Les parents élevant leur enfant dans un foyer monoparental sont bien plus nombreux à indiquer que celui-ci se plaint du bruit et des nuisances sonores : ils sont ainsi 44%, contre 28% dans les foyers avec deux parents. De plus, 57% témoignent de l’utilisation de casque ou d’écouteurs chez leur enfant, contre 38% dans les foyers avec deux parents. Conséquence entre autres de cet usage poussé du casque ou des écouteurs, les parents dans un foyer monoparental sont surreprésentés à avoir consulté un médecin ORL pour leur enfant. C’est le cas pour 66% d’entre eux (contre 54% dans les foyers avec deux parents), et une perte auditive a été diagnostiquée dans 40% des cas au total, moyenne à sévère dans 20% des cas (contre respectivement 22% et 5% dans les foyers avec deux parents).

Ayant des enfants plus concernés par les problèmes auditifs, les parents seuls connaissent mieux les dispositifs de vigilance mis en place par les pouvoirs publics (39% affirment les connaitre, contre 26% dans les foyers avec deux parents).

Face à cette situation, les parents attendent l’intervention de l’Etat dans la protection des oreilles de leur enfant, à travers avant tout des campagnes d’incitation au dépistage

Trois quarts d’entre eux (76%) estiment que les pouvoirs publics devraient faire de l’audition de l’enfant une grande cause nationale de santé publique, dont 18% « tout à fait ». Dans le détail, ils souhaitent avant tout mettre en place des campagnes d’incitation au dépistage des troubles auditifs (sur le même modèle que celles liées à la santé dentaire ou visuelle) : cette mesure est préconisée par 41% des parents, loin devant la mise en place d’une vigilance renforcée auprès de différents acteurs dans le milieu médical ou éducatif (20%), des campagnes d’information régulière sur le sujet (15%) ou encore un plan d’action permettant une meilleure inclusion des enfants malentendants.

Les parents attendent donc davantage d’actions concrètes a posteriori (à travers des dépistages plus systématiques) que des actions de prévention en amont, comme si quelque part les problèmes auditifs ne pouvaient être traités qu’une fois détectés, et non empêchés à la racine.

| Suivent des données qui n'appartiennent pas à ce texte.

(* ===== verification/AuditTrail.v ===== *)
(** The audit log of [crates/host-core/src/audit.rs]: appending an event, rotation
    into five archives, and the pages of the phone's viewer.  The record of an event
    and its completion from the store are in [DaemonAuth].  serde_json and chrono
    are the class [AuditText]; the outcomes of the file system are the record
    [AuditEnv]; permissions of files are left out. *)

From S2P Require Import Prelude Bytes Utf8 Json TrustStore DaemonAuth FilesWatch.
#[local] Open Scope Z_scope.

Definition AUDIT_MAX_BYTES : Z := 5 * 1024 * 1024.
Definition AUDIT_MAX_ARCHIVES : nat := 5.

Class AuditText : Type := {
  audit_line : AuditEvent -> result string string;  (* [serde_json::to_string] *)
  json_line : string -> result value string;        (* [serde_json::from_str::<Value>] *)
  rfc3339 : string -> option Z;                     (* [DateTime::parse_from_rfc3339], as an instant *)
}.

(** The text of an event is one line of JSON, with the event's fields in it. *)
Class AuditTextLaws `{AuditText} : Prop := {
  line_valid : forall e l, audit_line e = Ok l ->
    utf8 l /\ l <> EmptyString /\ Forall (fun b => b <> x0a /\ b <> x0d) (as_bytes l);
  line_read : forall e l, audit_line e = Ok l ->
    exists v, json_line l = Ok v /\ get_str "at" v = Some (at_ e) /\ get_str "event_type" v = Some (event_type e);
}.

(** ** The files *)

Record AuditDir : Type := { current : option (list byte); archives : gmap nat (list byte) }.

Record AuditEnv : Type := {
  state_dir_ok : bool;
  remove_ok : bool;
  rename_ok : nat -> bool;      (* by the archive renamed, 0 for [audit.log] *)
  open_ok : bool;
  harden_ok : bool;
  write_limit : option nat;     (* the bytes written before the disk is full *)
}.
Inductive AuditError : Type := AuditIo | AuditJson (m : string).

Definition with_current (d : AuditDir) (c : option (list byte)) : AuditDir := {| current := c; archives := archives d |}.
Definition with_archives (d : AuditDir) (m : gmap nat (list byte)) : AuditDir := {| current := current d; archives := m |}.

(** [audit.log.n] becomes [audit.log.(n+1)], replacing it; errors are ignored. *)
Definition shift_archive (env : AuditEnv) (d : AuditDir) (n : nat) : AuditDir :=
  match archives d !! n with
  | Some c => if rename_ok env n then with_archives d (<[S n := c]> (delete n (archives d))) else d
  | None => d
  end.

Definition rotate_audit_log (env : AuditEnv) (d : AuditDir) : result unit AuditError * AuditDir :=
  let d := if remove_ok env then with_archives d (delete AUDIT_MAX_ARCHIVES (archives d)) else d in
  let d := fold_left (shift_archive env) (rev (seq 1 (AUDIT_MAX_ARCHIVES - 1))) d in
  match current d with
  | Some c => if rename_ok env 0 then (Ok tt, {| current := None; archives := <[1%nat := c]> (archives d) |})
              else (Err AuditIo, d)
  | None => (Err AuditIo, d)
  end.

1 Ce chiffre est basé sur les données déclaratives de l’enquête ; lorsque les parents interrogés avaient plusieurs enfants de moins de 10 dans leur foyer, ils devaient se prononcer sur leur dernier enfant âgé de moins de 10 ans. Le résultat est donc potentiellement sous-estimé.
2 Ce chiffre est basé sur les données déclaratives de l’enquête ; lorsque les parents interrogés avaient plusieurs enfants de moins de 10 dans leur foyer, ils devaient se prononcer sur leur dernier enfant âgé de moins de 10 ans. Le résultat est donc potentiellement sous-estimé.